Information supplied:

(* ===== verification/Compaction.v ===== *)
(** * Compactions

    src/db/version_set.h and src/db/version_set.cc: the score of a version, the
    choice of the next level to compact, the inputs of a compaction and the
    questions a running compaction asks ([IsBaseLevelForKey],
    [ShouldStopBefore]), and the placement of a flushed memtable. *)

From Stdlib Require Import SpecFloat.
From stdpp Require Import gmap sets sorting.
From S2P Require Import Prelude Slice Coding Comparator DbFormat Iterator VersionEdit VersionFiles VersionBuilder.

Section Operations.
Context (ucmp : Comparator).
Abbreviation ucompare := (Compare ucmp).
Abbreviation icompare := (InternalKeyComparator.Compare ucmp).
(** [options->max_file_size] *)
Context (max_file_size : Z).

Definition TargetFileSize : Z := max_file_size.
Definition MaxGrandParentOverlapBytes : Z := 10 * TargetFileSize.
Definition ExpandedCompactionByteSizeLimit : Z := 25 * TargetFileSize.
Definition MaxFileSizeForLevel (level : nat) : Z := TargetFileSize.

Fixpoint MaxBytesForLevel (level : nat) : spec_float :=
  match level with
  | S (S _ as level') => double_mul (MaxBytesForLevel level') (double_of 10)
  | _ => double_mul (double_of 10) (double_of 1048576)
  end.

(** ** Scores *)

(** The score of a level. *)
Definition level_score (v : Version) (level : nat) : spec_float :=
  match level with
  | O => double_div (double_of (zlen (level_files v 0))) (double_of kL0_CompactionTrigger)
  | _ => double_div (double_of (u64 (TotalFileSize (level_files v level)))) (MaxBytesForLevel level)
  end.

(** [VersionSet::Finalize] *)
Definition Finalize (v : Version) : Version :=
  let '(best_level, best_score) :=
    fold_left (fun best level =>
      let score := level_score v level in
      if SFltb (snd best) score then (Z.of_nat level, score) else best)
      (seq 0 (kNumLevels - 1)) (-1, double_of (-1)) in
  mkVersion (files_ v) (file_to_compact_ v) (file_to_compact_level v) best_score best_level.

(** [VersionSet::NeedsCompaction]: [score >= 1] of doubles. *)
Definition score_reached (score : spec_float) : bool := SFleb (double_of 1) score.

Definition NeedsCompaction (v : Version) : bool :=
  score_reached (compaction_score_ v) || match file_to_compact_ v with Some _ => true | None => false end.

(** ** Overlap with a level *)

(** [Version::OverlapInLevel] *)
Definition OverlapInLevel (v : Version) (level : nat) (lo hi : option bytes) : option bool :=
  SomeFileOverlapsRange ucmp (0 <? level)%nat (level_files v level) lo hi.

(** [Version::PickLevelForMemTableOutput] *)
Fixpoint PickLevel_loop (fuel : nat) (v : Version) (lo hi : bytes) (level : nat) : option nat :=
  match fuel with
  | O => Some level
  | S fuel =>
      if (level <? kMaxMemCompactLevel)%nat then
        over ← OverlapInLevel v (level + 1) (Some lo) (Some hi);
        if (over : bool) then Some level
        else if (level + 2 <? kNumLevels)%nat then
          overlaps ← GetOverlappingInputs ucmp (level + 2) (level_files v (level + 2))
            (Some (InternalKey lo kMaxSequenceNumber kValueTypeForSeek))
            (Some (InternalKey hi 0 kTypeDeletion));
          if TotalFileSize overlaps >? MaxGrandParentOverlapBytes then Some level
          else PickLevel_loop fuel v lo hi (S level)
        else PickLevel_loop fuel v lo hi (S level)
      else Some level
  end.

Definition PickLevelForMemTableOutput (v : Version) (smallest_user_key largest_user_key : bytes) : option nat :=
  over ← OverlapInLevel v 0 (Some smallest_user_key) (Some largest_user_key);
  if (over : bool) then Some 0%nat
  else PickLevel_loop (S kMaxMemCompactLevel) v smallest_user_key largest_user_key 0.

(** ** Compactions *)

(** [class Compaction] *)
Record Compaction := mkCompaction {
  c_level : nat; max_output_file_size_ : Z; input_version_ : Version; edit_ : VersionEdit;
  inputs0 : list FileMetaData; inputs1 : list FileMetaData; grandparents_ : list FileMetaData;
  grandparent_index_ : nat; seen_key_ : bool; overlapped_bytes_ : Z; level_ptrs_ : list nat }.

(** [Compaction::Compaction] on the current version with the first inputs; its
    edit is a fresh one. *)
Definition Compaction_new (level : nat) (v : Version) (garbage : bool) (inputs : list FileMetaData) : Compaction :=
  mkCompaction level (MaxFileSizeForLevel level) v (VersionEdit_new garbage) inputs [] [] 0 false 0
    (replicate kNumLevels 0%nat).

(** [VersionSet::SetupOtherInputs]: the compaction and the key that becomes the
    compaction pointer of the level. *)
Definition SetupOtherInputs (v : Version) (c : Compaction) : option (Compaction * bytes) :=
  let level := c_level c in
  in0 ← AddBoundaryInputs ucmp (level_files v level) (inputs0 c);
  '(smallest, largest) ← GetRange ucmp in0;
  in1 ← GetOverlappingInputs ucmp (level + 1) (level_files v (level + 1)) (Some smallest) (Some largest);
  in1 ← AddBoundaryInputs ucmp (level_files v (level + 1)) in1;
  '(all_start, all_limit) ← GetRange2 ucmp in0 in1;
  '(in0, in1, largest, all_start, all_limit) ←
    (match in1 with
     | [] => Some (in0, in1, largest, all_start, all_limit)
     | _ =>
         expanded0 ← GetOverlappingInputs ucmp level (level_files v level) (Some all_start) (Some all_limit);
         expanded0 ← AddBoundaryInputs ucmp (level_files v level) expanded0;
         if (zlen expanded0 >? zlen in0) &&
            (TotalFileSize in1 + TotalFileSize expanded0 <? ExpandedCompactionByteSizeLimit) then
           '(new_start, new_limit) ← GetRange ucmp expanded0;
           expanded1 ← GetOverlappingInputs ucmp (level + 1) (level_files v (level + 1))
             (Some new_start) (Some new_limit);
           expanded1 ← AddBoundaryInputs ucmp (level_files v (level + 1)) expanded1;
           if zlen expanded1 =? zlen in1 then
             '(all_start, all_limit) ← GetRange2 ucmp expanded0 expanded1;
             Some (expanded0, expanded1, new_limit, all_start, all_limit)
           else Some (in0, in1, largest, all_start, all_limit)
         else Some (in0, in1, largest, all_start, all_limit)
     end);
  grand ← (if (level + 2 <? kNumLevels)%nat
    then GetOverlappingInputs ucmp (level + 2) (level_files v (level + 2)) (Some all_start) (Some all_limit)
    else Some (grandparents_ c));
  Some (mkCompaction level (max_output_file_size_ c) (input_version_ c)
          (SetCompectorPointer (edit_ c) (Z.of_nat level) largest) in0 in1 grand
          (grandparent_index_ c) (seen_key_ c) (overlapped_bytes_ c) (level_ptrs_ c), largest).

(** The first file behind the compaction pointer. *)
Definition pick_file (files : list FileMetaData) (pointer : bytes) : list FileMetaData :=
  match find (fun f => match pointer with [] => true | _ =>
      match icompare (largest f) pointer with Gt => true | _ => false end end) files with
  | Some f => [f]
  | None => []
  end.

(** [VersionSet::PickCompaction]: a compaction and the compaction pointers. *)
Definition PickCompaction (v : Version) (compact_pointer : list bytes) (garbage : bool)
    : option (option (Compaction * list bytes)) :=
  let size_compaction := score_reached (compaction_score_ v) in
  start ← (if size_compaction then
      if negb ((0 <=? compaction_level_ v) && (compaction_level_ v + 1 <? Z.of_nat kNumLevels)) then None else
      let level := Z.to_nat (compaction_level_ v) in
      let files := level_files v level in
      inputs ← (match pick_file files (default [] (compact_pointer !! level)) with
        | [] => f ← files !! 0%nat; Some [f]
        | l => Some l
        end);
      Some (Some (level, inputs))
    else match file_to_compact_ v with
      | Some f => Some (Some (Z.to_nat (file_to_compact_level v), [f]))
      | None => Some None
      end);
  match start with
  | None => Some None
  | Some (level, inputs) =>
      inputs ← (if decide (level = 0%nat) then
          '(smallest, largest) ← GetRange ucmp inputs;
          inputs ← GetOverlappingInputs ucmp 0 (level_files v 0) (Some smallest) (Some largest);
          match inputs with [] => None | _ => Some inputs end
        else Some inputs);
      '(c, pointer) ← SetupOtherInputs v (Compaction_new level v garbage inputs);
      Some (Some (c, <[level := pointer]> compact_pointer))
  end.
(* ===== verification/VersionGet.v ===== *)
(** * Reading from a version

    src/db/version_set.cc: [Version::Get] with [ForEachOverlapping] and
    [SaveValue], and the statistics that turn useless reads into compactions
    ([UpdateStats], [RecordReadSample]).

    The table cache is a parameter: [tc_Get] is [TableCache::Get] on a state of
    the cache.  What a version asks of it is the class [TableReads]. *)

From stdpp Require Import gmap sets sorting.
From S2P Require Import Prelude Slice Coding Comparator DbFormat WriteBatch Iterator SkipList MemTable Entries.
From S2P Require Import VersionEdit VersionFiles VersionBuilder.

(** [enum SaverState] *)
Module SaverState.
Inductive t := kNotFound | kFound | kDeleted | kCorrupt.
#[global] Instance eq_dec : EqDecision t.
Proof. solve_decision. Defined.
End SaverState.

(** [struct Saver]: [sv_value] is what was assigned to [*value]. *)
Record Saver := mkSaver { sv_state : SaverState.t; sv_user_key : bytes; sv_value : option bytes }.

(** [Version::GetStats] *)
Record GetStats := mkStats { seek_file : option FileMetaData; seek_file_level : Z }.

(** [std::sort] with [NewestFirst]: no file is followed by one with a larger
    number. *)
Definition NewestFirst (a b : FileMetaData) : Prop := number b <= number a.
#[export] Instance NewestFirst_dec : RelDecision NewestFirst.
Proof. intros a b. unfold NewestFirst. apply _. Defined.
Definition sort_newest (files : list FileMetaData) : list FileMetaData := merge_sort NewestFirst files.

Section Operations.
Context (ucmp : Comparator).
Abbreviation ucompare := (Compare ucmp).

(** [SaveValue] *)
Definition SaveValue (s : Saver) (ikey v : bytes) : Saver :=
  match ParseInternalKey ikey with
  | None => mkSaver SaverState.kCorrupt (sv_user_key s) (sv_value s)
  | Some parsed =>
      match ucompare (user_key parsed) (sv_user_key s) with
      | Eq => match type parsed with
              | kTypeValue => mkSaver SaverState.kFound (sv_user_key s) (Some v)
              | kTypeDeletion => mkSaver SaverState.kDeleted (sv_user_key s) (sv_value s)
              end
      | _ => s
      end
  end.

(** [Version::ForEachOverlapping]: [func] on a state [A]; its boolean result
    says whether to go on. *)
Section ForEach.
Context {A : Type} (func : A -> nat -> FileMetaData -> option (A * bool)).

(** The loop over the files of level 0. *)
Fixpoint each_file (files : list FileMetaData) (a : A) : option (A * bool) :=
  match files with
  | [] => Some (a, true)
  | f :: files => '(a, go) ← func a 0%nat f; if (go : bool) then each_file files a else Some (a, false)
  end.

(** The files of level 0 that may hold the user key. *)
Definition may_hold (ukey : bytes) (f : FileMetaData) : bool :=
  match ucompare ukey (small_user f) with
  | Lt => false
  | _ => match ucompare ukey (large_user f) with Gt => false | _ => true end
  end.

(** The loop over the other levels. *)
Fixpoint each_level (v : Version) (levels : list nat) (ukey ikey : bytes) (a : A) : option A :=
  match levels with
  | [] => Some a
  | level :: levels =>
      let files := level_files v level in
      if (length files =? 0)%nat then each_level v levels ukey ikey a
      else
        index ← FindFile ucmp files ikey;
        if index <? zlen files then
          f ← files !! Z.to_nat index;
          match ucompare ukey (small_user f) with
          | Lt => each_level v levels ukey ikey a
          | _ => '(a, go) ← func a level f;
                 if (go : bool) then each_level v levels ukey ikey a else Some a
          end
        else each_level v levels ukey ikey a
  end.
(** An entry that stays is newer than an input entry of its key, or far below. *)
Lemma input_order l f r e :
  (l < kNumLevels)%nat -> f ∈ rest_at l -> r ∈ file_entries contents f -> e ∈ es -> ucompare (e_key r) (e_key e) = Eq ->
  e_seq e < e_seq r \/ (level + 2 <= l)%nat.
Proof using All.
  intros Hl Hf Hr He Heq. destruct (es_elem e He) as (le & g & Hle & Hg & Heg).
  destruct (rest_in l f Hf) as [Hfl _]. pose proof (inputs_in Hc le g Hg) as Hgl.
  assert (le < kNumLevels)%nat as Hlk by (pose proof (co_level _ _ _ Hc); lia).
  assert (l < le \/ l = le \/ le < l)%nat as [Hlt|[->|Hgt]] by lia.
  - left. by apply (fo_levels _ _ _ old_ordered l le f g ltac:(lia) Hfl Hgl).
  - exfalso. destruct (decide (le = 0%nat)) as [->|Hne].
    + replace 0%nat with level in Hg by lia. by apply (outside_key 0 f g r e); [right; lia|..].
    + apply (Hb le f r e); [lia|done|done| |done]. apply level_entries_elem. by exists g.
  - destruct Hle as [->| ->]; [|right; lia]. destruct (decide (l = S level)) as [->|]; [|right; lia].
    exfalso. by apply (outside_key (S level) f g r e); [left|..].
Qed.

Lemma kept_es e : e ∈ kept -> e ∈ es.
Proof using Type. apply survivors_elem. Qed.

Lemma outs_entries f e : f ∈ outs -> e ∈ file_entries contents' f -> e ∈ kept.
Proof using HC. intros Hf He. rewrite <- (cp_kept HC). apply level_entries_elem. by exists f. Qed.

Lemma level_elem l f : f ∈ level_files v' l -> f ∈ rest_at l \/ l = S level /\ f ∈ outs.
Proof using HC.
  rewrite (cp_levels HC l), elem_of_app. unfold outputs_at. intros [H|H]; [by left|]. destruct (decide (l = S level)); [by right|].
  by apply not_elem_of_nil in H.
Qed.

Lemma rest_entries l f : f ∈ rest_at l -> file_entries contents' f = file_entries contents f.
Proof using HC. intros [Hf _]%rest_in. apply (cp_old HC l f Hf). Qed.

Lemma new_ordered : files_ordered ucmp contents' v'.
Proof using All.
  split.
  - intros f g [Hf|[Hx _]]%level_elem [Hg|[Hy _]]%level_elem Hlt; [|lia..]. rewrite (rest_entries 0 f Hf), (rest_entries 0 g Hg).
    apply (fo_level0 _ _ _ old_ordered); [by apply rest_in|by apply rest_in|done].
  - intros l l' f g Hl [Hf|[-> Hf]]%level_elem [Hg|[-> Hg]]%level_elem.
    + rewrite (rest_entries l f Hf), (rest_entries l' g Hg). apply (fo_levels _ _ _ old_ordered l l'); [done|by apply rest_in|by apply rest_in].
    + rewrite (rest_entries l f Hf). intros r e Hr He%(outs_entries g e Hg)%kept_es Heq.
      destruct (input_order l f r e) as [Ho|Ho]; [lia|done|done|done|done|done|lia].
    + rewrite (rest_entries l' g Hg). intros e r He%(outs_entries f e Hf)%kept_es Hr Heq.
      destruct (es_elem e He) as (le & h & Hle & Hh & Heh).
      apply (fo_levels _ _ _ old_ordered le l' h g); [lia|by apply (inputs_in Hc)|by apply rest_in|done|done|done].
    + lia.
Qed.
(** ** Properties *)

(** C7: the manifest is a faithful log of the versions.  In an environment whose
    files do not fail, take an edit that passes the assertions of the code: its
    log number, if it has one, is not below the current one and was handed out,
    and the files it leaves do not overlap in the levels above 0.  [LogAndApply]
    succeeds, whether it appends to the open manifest or starts one with a
    snapshot of the current version, and installs the files that the edit makes
    of the current ones.  Whatever else happens to
    the disk afterwards, as long as CURRENT and the synced manifest keep their
    contents, [Recover] in a new process succeeds and rebuilds the same files at
    every level, with the log numbers and the last sequence number of the moment,
    and hands out only larger file numbers.  The manifest is then ready for the
    next edit, so this holds after any number of edits. *)
Theorem manifest_recovery (E : Env) files wcontents fname rest (extend : Z -> bytes -> Z) (ucmp : Comparator) (dbname : bytes)
    (max_file_size : Z) (reuse_logs : bool) (w : World E) (vs : VersionSet E) (v : Version) (es : list VersionEdit)
    (edit : VersionEdit) (garbage : bool) (n fuel : nat) :
  EnvLaws E files wcontents fname rest -> CrcLaws extend -> ComparatorLaws ucmp ->
  ready E files wcontents fname extend ucmp dbname w vs v es edit garbage -> applicable E ucmp vs v edit ->
  let e := complete_edit E vs edit in
  edit_ok e -> (has_comparator_ edit = true -> comparator_ edit = Comparator_Name ucmp) ->
  fresh_edits (files_ Version_new) (es ++ [e]) ->
  (S (length es) < n)%nat -> (record_fuel (manifest_records (es ++ [e])) <= fuel)%nat ->
  (length (current_contents (vs_manifest_file_number vs)) < fuel)%nat ->
  exists w' vs' v' log, LogAndApply E extend ucmp dbname w vs edit garbage = Some (w', vs', Status_OK) /\
    current vs' = Some v' /\ files_ v' = saved ucmp (vs_compact_pointer vs) (files_ v) [edit] /\
    (forall edit2 garbage2, ready E files wcontents fname extend ucmp dbname w' vs' v' (es ++ [e]) edit2 garbage2) /\
    vs_descriptor vs' = Some log /\ fname (dest_ log) = descriptor_name dbname (vs_manifest_file_number vs) /\
    forall w2 garbage2,
      files w2 !! CurrentFileName dbname = files w' !! CurrentFileName dbname ->
      files w2 !! fname (dest_ log) = Some (wcontents (dest_ log)) ->
      exists w3 vs3 v3 save,
        Recover E extend ucmp dbname max_file_size reuse_logs n fuel w2 (VersionSet_new E) garbage2 = Some (w3, vs3, Status_OK, save) /\
        current vs3 = Some v3 /\ files_ v3 = prepared (files_ v') /\
        vs_log_number vs3 = vs_log_number vs' /\ vs_prev_log_number vs3 = vs_prev_log_number vs' /\
        vs_last_sequence vs3 = vs_last_sequence vs' /\ vs_next_file_number vs3 = u64 (vs_next_file_number vs' + 1).
Proof.
  intros HE Hcrc Hcmp Hr Hap e He Hn Hf Hlen Hfuel Hfuel2.
  destruct (LogAndApply_spec E files wcontents fname rest extend ucmp dbname max_file_size reuse_logs w vs v es edit garbage Hr Hap He Hn Hf)
    as (w' & vs' & v' & El & Hlog & Hv' & _ & _ & Hm). assert (levels_ok ucmp 0 (files_ v') = true) as Hlv by (rewrite Hv'; apply Hap). pose proof Hlog as [_ Hc (log & Hd & Hat) _ _ _ _ _ _ _].
  exists w', vs', v', log. split; [done|]. split; [done|]. split; [done|]. split; [intros; by apply logged_ready|]. split; [done|].
  pose proof (da_name _ _ _ _ _ _ _ _ Hat) as Hname. split; [by rewrite Hname, Hm|].
  intros w2 garbage2 Hcur Hfile. rewrite Hname in Hfile.
  destruct (Recover_spec E files wcontents fname rest extend ucmp dbname max_file_size reuse_logs w' vs' v' es e garbage2 w2 n fuel log Hlog Hlv Hd Hcur Hfile Hlen Hfuel)
    as (w3 & vs3 & v3 & save & R1 & R2 & R3 & _ & R4); [by rewrite Hm|]. by exists w3, vs3, v3, save.
Qed.

(** A database with one table that gets a second one and drops the first. *)
Definition sample_meta_file (n : Z) : FileMetaData :=
  mkFile 1 100 n 4096 (InternalKey (str:"a") n kTypeValue) (InternalKey (str:"k") n kTypeValue).
Definition sample_set : VersionSet MemEnv :=
  mkVersionSet 9 2 50 3 0 None
    [mkNode 0 (mkVersion [[]; [sample_meta_file 5]; []; []; []; []; []] None (-1) (double_of (-1)) (-1)) 1] 1 0 (replicate kNumLevels []).
Definition sample_change : VersionEdit :=
  SetLogNumber (RemoveFile (AddFile (VersionEdit_new false) 2 8 9000 (InternalKey (str:"b") 40 kTypeValue) (InternalKey (str:"m") 2 kTypeDeletion)) 1 5) 7.

Ltac edit_checks := split; try done; [repeat (constructor; [vm_compute; repeat split; congruence|]); constructor|vm_compute; repeat constructor].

Your assignment:
Filtering the entries above by the word "NewestFirst", copy each line that matches.

Exercise response:
(** [std::sort] with [NewestFirst]: no file is followed by one with a larger
Definition NewestFirst (a b : FileMetaData) : Prop := number b <= number a.
#[export] Instance NewestFirst_dec : RelDecision NewestFirst.
Proof. intros a b. unfold NewestFirst. apply _. Defined.
Definition sort_newest (files : list FileMetaData) : list FileMetaData := merge_sort NewestFirst files.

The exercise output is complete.